Anti-Islamic message upset


The online activity of Gosnells mayor Glenn Dewhurst has been criticised after he shared content from an anti-Islamic group to his personal Facebook account.

On February 28 Mr Dewhurst shared a post from the Facebook group Anti Islam – Australia accusing Cadbury of removing the word Easter from its products.

Gosnells mayor Glenn Dewhurst shared this controversial Facebook post.

Former senator Glenn Lazarus originally posted the content in 2016.

Mr Dewhurst defended his action, saying he did not support the agenda of the Facebook page, or Mr Lazarus, but was instead doing research for an article on bullying, mental health, youth suicide and social media.

“I post a number of topics on my Facebook page to engage thinking and debate,” he said.

“I made no comment on this post apart from thanking people who responded.

“When I make no comment in a post it means I don’t agree with it.”

Mr Dewhurst said the article was one of two he was writing on social issues.

“To help me write these articles, which is a work in progress, I need to throw out thought provoking issues on a number of subjects,” he said.

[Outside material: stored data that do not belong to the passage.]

(* ===== verification/Client.v ===== *)
(** The outside world of the controllers: the Kubernetes API client of
    controller-runtime, the status-condition helpers of apimachinery, the
    clock, the event recorder and the random generator.  None of this code is
    part of the repository: the calls are the effects of [prog], the condition
    helpers are the interface [MetaConditions] with their documented laws. *)
From S2P Require Import Prelude GoBytes GoStrings Objects.
Local Open Scope Z_scope.

(** * Errors *)

(** An error answer of the API server: its status reason and message. *)
Inductive StatusReason := NotFound | AlreadyExists | OtherReason (r : string).
#[export] Instance StatusReason_eq_dec : EqDecision StatusReason.
Proof. solve_decision. Defined.
Record ApiError := { ae_Reason : StatusReason; ae_Message : string }.

Definition IsNotFound (e : ApiError) : bool := bool_decide (ae_Reason e = NotFound).
Definition IsAlreadyExists (e : ApiError) : bool := bool_decide (ae_Reason e = AlreadyExists).

(** Go errors: an API error, a message, or an error wrapped by [fmt.Errorf]
    with [%w] after its prefix. *)
Inductive GoError :=
| EApi (e : ApiError)
| ENew (msg : string)
| EWrap (prefix : string) (e : GoError)
| EJoin (prefix : string) (e1 e2 : GoError).

Fixpoint Error (e : GoError) : string :=
  match e with
  | EApi e => ae_Message e
  | ENew m => m
  | EWrap p e => p +:+ ": " +:+ Error e
  | EJoin p e1 e2 => p +:+ ": " +:+ Error e1 +:+ "; " +:+ Error e2
  end.

(** * Calls *)

Inductive kind :=
| KVectorData | KConfigMap | KTaskExecution | KJob
| KActivationTaskExecution | KVectorActivation | KStage | KStageVersion | KVectorDeployment
| KHTTPRoute | KGateway | KGatewayClass
| KArtifactDeployment | KService | KSecret | KDeploymentTarget
| KHelmRepository | KHelmRelease | KHelmChart | KOCIRepository | KKustomization.
Definition kind_dec (k k' : kind) : {k = k'} + {k ≠ k'}.
Proof. decide equality. Defined.
#[export] Instance kind_eq_dec : EqDecision kind := kind_dec.

Definition obj (k : kind) : Type :=
  match k with
  | KVectorData => VectorData
  | KConfigMap => ConfigMap
  | KTaskExecution => TaskExecution
  | KJob => Job
  | KActivationTaskExecution => ActivationTaskExecution
  | KVectorActivation => VectorActivation
  | KStage => Stage
  | KStageVersion => StageVersion
  | KVectorDeployment => VectorDeployment
  | KHTTPRoute => HTTPRoute
  | KGateway => Gateway
  | KGatewayClass => GatewayClass
  | KArtifactDeployment => ArtifactDeployment
  | KService => Service
  | KSecret => Secret
  | KDeploymentTarget => DeploymentTarget
  | KHelmRepository => HelmRepository
  | KHelmRelease => HelmRelease
  | KHelmChart => HelmChart
  | KOCIRepository => OCIRepository
  | KKustomization => Kustomization
  end.

Definition obj_meta {k : kind} : obj k → ObjectMeta :=
  match k with
  | KVectorData => vd_Meta
  | KConfigMap => cm_Meta
  | KTaskExecution => te_Meta
  | KJob => job_Meta
  | KActivationTaskExecution => ate_Meta
  | KVectorActivation => va_Meta
  | KStage => st_Meta
  | KStageVersion => sv_Meta
  | KVectorDeployment => vdep_Meta
  | KHTTPRoute => rt_Meta
  | KGateway => gw_Meta
  | KGatewayClass => gc_Meta
  | KArtifactDeployment => ad_Meta
  | KService => svc_Meta
  | KSecret => sec_Meta
  | KDeploymentTarget => dt_Meta
  | KHelmRepository => hr_Meta
  | KHelmRelease => hl_Meta
  | KHelmChart => hc_Meta
  | KOCIRepository => oc_Meta
  | KKustomization => ku_Meta
  end.
Definition obj_set_meta {k : kind} : ObjectMeta → obj k → obj k :=
  match k return ObjectMeta → obj k → obj k with
  | KVectorData => λ m o, {| vd_Meta := m; vd_Features := vd_Features o;
      vd_Authored := vd_Authored o; vd_DeploymentResults := vd_DeploymentResults o;
      vd_Conditions := vd_Conditions o |}
  | KConfigMap => λ m o, {| cm_Meta := m; cm_Immutable := cm_Immutable o; cm_Data := cm_Data o |}
  | KTaskExecution => λ m o, {| te_Meta := m; te_Type := te_Type o; te_Spec := te_Spec o;
      te_Conditions := te_Conditions o |}
  | KJob => λ m o, {| job_Meta := m; job_Spec := job_Spec o; job_Conditions := job_Conditions o |}
  | KActivationTaskExecution => λ m o, {| ate_Meta := m; ate_Type := ate_Type o;
      ate_VectorActivation := ate_VectorActivation o; ate_Spec := ate_Spec o;
      ate_Conditions := ate_Conditions o |}
  | KVectorActivation => λ m o, {| va_Meta := m; va_Stage := va_Stage o;
      va_StageVersion := va_StageVersion o; va_VectorDeployment := va_VectorDeployment o |}
  | KStage => λ m o, {| st_Meta := m; st_ActiveStageVersion := st_ActiveStageVersion o |}
  | KStageVersion => λ m o, {| sv_Meta := m |}
  | KVectorDeployment => λ m o, {| vdep_Meta := m;
      vdep_DeploymentResults := vdep_DeploymentResults o |}
  | KHTTPRoute => λ m o, {| rt_Meta := m; rt_ParentRefs := rt_ParentRefs o; rt_Rules := rt_Rules o |}
  | KGateway => λ m o, {| gw_Meta := m; gw_ClassName := gw_ClassName o;
      gw_SpecAddresses := gw_SpecAddresses o; gw_Listeners := gw_Listeners o;
      gw_Conditions := gw_Conditions o; gw_StatusAddresses := gw_StatusAddresses o |}
  | KGatewayClass => λ m o, {| gc_Meta := m |}
  | KArtifactDeployment => λ m o, {| ad_Meta := m; ad_ArtifactType := ad_ArtifactType o;
      ad_Resources := ad_Resources o; ad_Conditions := ad_Conditions o;
      ad_DeploymentResults := ad_DeploymentResults o |}
  | KService => λ m o, {| svc_Meta := m; svc_Ports := svc_Ports o |}
  | KSecret => λ m o, {| sec_Meta := m; sec_Data := sec_Data o |}
  | KDeploymentTarget => λ m o, {| dt_Meta := m; dt_ArtifactType := dt_ArtifactType o;
      dt_Parameters := dt_Parameters o; dt_Conditions := dt_Conditions o |}
  | KHelmRepository => λ m o, {| hr_Meta := m; hr_Spec := hr_Spec o |}
  | KHelmRelease => λ m o, {| hl_Meta := m; hl_Spec := hl_Spec o; hl_Conditions := hl_Conditions o |}
  | KHelmChart => λ m o, {| hc_Meta := m; hc_Conditions := hc_Conditions o |}
  | KOCIRepository => λ m o, {| oc_Meta := m; oc_Spec := oc_Spec o; oc_Conditions := oc_Conditions o |}
  | KKustomization => λ m o, {| ku_Meta := m; ku_Spec := ku_Spec o; ku_Conditions := ku_Conditions o |}
  end.
Definition obj_key {k : kind} (o : obj k) : NamespacedName := om_key (obj_meta o).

By March 1 the post had been deleted because, Mr Dewhurst said, he had gathered what he needed for his article.

However, Gosnells-based disabled employment agency SMP Life Skills 2 Work chief executive Suresh Rajan said Mr Dewhurst’s actions were inappropriate, regardless of his motive.

Suresh Rajan said the Gosnells mayor Glenn Dewhurst’s online activity was unacceptable.

Mr Rajan said he worked to tackle racism in the community and did not believe Mr Dewhurst’s explanation.

“I think it’s a complete fabrication,” he said.

“If I was going to write an article I’d be putting some comments, asking questions.

“I would not, if I were the mayor, be taking an anti-Islamic group message and putting it onto my Facebook with no comments whatsoever.”

Earlier this year Cadbury rejected claims it had removed the word Easter from its chocolates, saying the word still featured on many of its products.

Allegedly on some packaging the word was smaller than in the past, or placed on a discreet area, to stop the product being sold at cost after Easter.

About eight per cent of the Gosnells population identifies as Muslim, which is much higher than the average for Perth, and Mr Rajan said he was fed up with the faux Easter labelling issue being brought up every year.

“Every year we go through the process of having to tell people that this is not true,” he said.

“We do it at this time of year and we do it at Christmas.

“I’ve spoken at length with people in the Muslim community and they don’t have an issue with it (Easter).”

The City of Gosnells was contacted about their social media policy for elected members and staff but did not respond before deadline.